Think of it this way: the ultimate goal of cloud adoption is serverless computing. In fact, servers will not go away, but infrastructure as a service (IaaS), platform as a service (PaaS), and software as a service (SaaS) are each a step further away from running services on dedicated hardware.

Principally, then, reductions are achieved because the increased level of abstraction means the hardware is only run when it is actually required. This has been the direction of travel for some years, with virtualisation being more efficient than running applications on bare metal, but the cloud means going several steps further: when correctly architected and implemented, the cloud significantly reduces compute resource usage and can eliminate idling. 

Five steps to sustainable cloud

  1. Understand your IT estate

Before jumping into a cloud re-architecting process, the first step is to understand your current IT usage as well as your actual needs. Which systems and processes are most suitable for re-deploying in the cloud? Which will require re-architecting? Can any systems or even processes be retired entirely?  What new, advanced services will make your business more efficient?
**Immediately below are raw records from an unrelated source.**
(** A frame filtered by a mask no longer than its rows has columns of one
    length, the number of its rows. *)
Lemma frame_mask_rectangular m (df : DataFrame) c s :
  length m ≤ length (rows df) → (c, s) ∈ frame_mask m df →
  length (values s) = length (rows (frame_mask m df)).
Proof.
  intros Hm (s0 & -> & Hin)%elem_of_frame_mask.
  rewrite values_series_mask, rows_frame_mask, !mask_length; [done|done|].
  etrans; [done|]. by eapply length_rows_le.
Qed.

Lemma length_duplicated_from (seen rs : list (list cell)) :
  length (duplicated_from seen rs) = length rs.
Proof. revert seen; induction rs as [|r rs IH]; intros seen; simpl; [done|]. by rewrite IH. Qed.

Lemma clean_data_rectangular (df : DataFrame) c s :
  (c, s) ∈ clean_data df → length (values s) = length (rows (clean_data df)).
Proof.
  unfold clean_data, drop_duplicates. apply frame_mask_rectangular.
  unfold duplicated. by rewrite length_fmap, length_duplicated_from.
Qed.

Lemma mask_all_true {A : Type} (n : nat) (xs : list A) :
  length xs ≤ n → mask (replicate n true) xs = xs.
Proof.
  revert xs; induction n as [|n IH]; intros [|x xs] Hl; simpl in *; try done; try lia.
  by rewrite IH by lia.
Qed.

Lemma series_mask_all_true (n : nat) (s : Series) :
  length (values s) ≤ n → series_mask (replicate n true) s = s.
Proof.
  destruct s; simpl; rewrite length_fmap; intros Hl; by rewrite mask_all_true.
Qed.

Lemma frame_mask_all_true (n : nat) (df : DataFrame) :
  (∀ c s, (c, s) ∈ df → length (values s) ≤ n) → frame_mask (replicate n true) df = df.
Proof.
  intros Hl. unfold frame_mask. rewrite <- (list_fmap_id df) at 2.
  apply Forall_fmap_ext, Forall_forall. intros [c s] Hin. simpl.
  by rewrite series_mask_all_true by (by eapply Hl).
Qed.

Lemma duplicated_from_NoDup_false (seen rs : list (list cell)) :
  NoDup rs → (∀ r, r ∈ rs → r ∉ seen) →
  duplicated_from seen rs = replicate (length rs) false.
Proof.
  intros Hnd; revert seen; induction Hnd as [|r rs Hr Hnd IH]; intros seen Hs; [done|].
  simpl. rewrite bool_decide_eq_false_2 by (apply Hs; by left). f_equal.
  apply IH. intros r' Hr' [->|?]%elem_of_cons; [done|].
  eapply Hs; [by right | done].
Qed.

Lemma fmap_replicate_const {A B : Type} (f : A → B) (n : nat) (x : A) :
  f <$> replicate n x = replicate n (f x).
Proof. induction n; simpl; [done|]. by f_equal. Qed.

Lemma fmap_all_true {A : Type} (f : A → bool) (xs : list A) :
  (∀ x, x ∈ xs → f x = true) → f <$> xs = replicate (length xs) true.
Proof.
  induction xs as [|x xs IH]; intros Hf; [done|]. simpl. f_equal.
  - apply Hf. by left.
  - apply IH. intros y Hy. apply Hf. by right.
Qed.

(** A frame with columns of one length, no missing value and no repeated
    row is left as it is by [clean_data]. *)
Lemma clean_data_fixed (d : DataFrame) :
  (∀ c s, (c, s) ∈ d → length (values s) = length (rows d)) →
  (∀ r, r ∈ rows d → NaN ∉ r) →
  NoDup (rows d) →
  clean_data d = d.
Proof.
  intros Hrect Hna Hnd.
  assert (dropna d = d) as Hdrop.
  { unfold dropna.
    rewrite (fmap_all_true (forallb notna) (rows d))
      by (intros r Hr; by apply forallb_notna, Hna).
    apply frame_mask_all_true. intros c s Hin. by rewrite (Hrect c s Hin). }
  unfold clean_data. rewrite Hdrop. unfold drop_duplicates, duplicated.
  rewrite duplicated_from_NoDup_false; [|done|by intros r _ ?%elem_of_nil].
  rewrite fmap_replicate_const. simpl.
  apply frame_mask_all_true. intros c s Hin. by rewrite (Hrect c s Hin).
Qed.

(** X3: cleaning is idempotent: a cleaned table is left as it is by a
    second cleaning. *)
Theorem clean_data_idempotent (df : DataFrame) :
  clean_data (clean_data df) = clean_data df.
Proof.
  apply clean_data_fixed.
  - apply clean_data_rectangular.
  - unfold clean_data, drop_duplicates, duplicated. rewrite rows_frame_mask.
    intros r Hr. apply duplicated_from_NoDup in Hr as [_ Hr].
    by apply elem_of_rows_dropna in Hr as [_ ?].
  - unfold clean_data, drop_duplicates, duplicated. rewrite rows_frame_mask.
    apply duplicated_from_NoDup.
Qed.

(** *** Every column of a frame has the frame's number of rows *)

Lemma elem_of_setitem (df : DataFrame) k v c s :
  (c, s) ∈ setitem df k v → ((c, s) ∈ df ∧ c ≠ k) ∨ (c = k ∧ s = v).
Proof.
  unfold setitem. case_decide.
  - intros ([c' s'] & Heq & Hin)%list_elem_of_fmap. simpl in Heq.
    case_decide; simplify_eq; [by right | by left].
  - intros [Hin|Hin%list_elem_of_singleton]%elem_of_app; [|simplify_eq; by right].
    left. split; [done|]. intros ->. apply H. apply elem_of_columns. by exists s.
Qed.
In practical terms, this will help with evaluating your computing, storage and bandwidth need when it comes to moving to the cloud.

2. Understand the Cloud

Setup and configuration are essential with cloud computing. Excessive cloud use will not only cost money, but it could also eliminate carbon emission savings. However, there are tools, such as Microsoft Cloud for Sustainability, available out of the box. You or your partner should ensure that your cloud is configured to meet your sustainability and energy consumption goals.

3. Know your Cloud Provider

Equally important is knowing what your particular cloud provider should be delivering. Directly ask them about their sustainability commitments and goals, including reducing energy use and using renewable energy sources. Then, find out what their key benefits are. Azure Storage, for example, promises it is 79% more efficient than traditional data centre storage.

4. Rightsize your operations

As you make the transition away from on-premise infrastructure, consider if you can turn off unnecessary, unused workloads, introduce autoscaling and rightsize your use. In order to achieve this, migration should not be a case of simply ‘lifting and shifting an existing application to the cloud. Instead of paying for unnecessary computing or bandwidth, proper provisioning will eliminate wasted cycles, and hence reduce energy use.

5. Use on-demand practices and eliminate idle processing

Congratulations! You have moved to the cloud, but this is not the end. Once your operations are in the cloud is it essential to continue to match consumption, whether measured in electricity or computing. Again, this is a matter of configuration and you or your partner or provider. Properly optimised microservices and intelligent resource allocation will have an impact on energy use, and compute costs, so it is important to ensure that they are considered.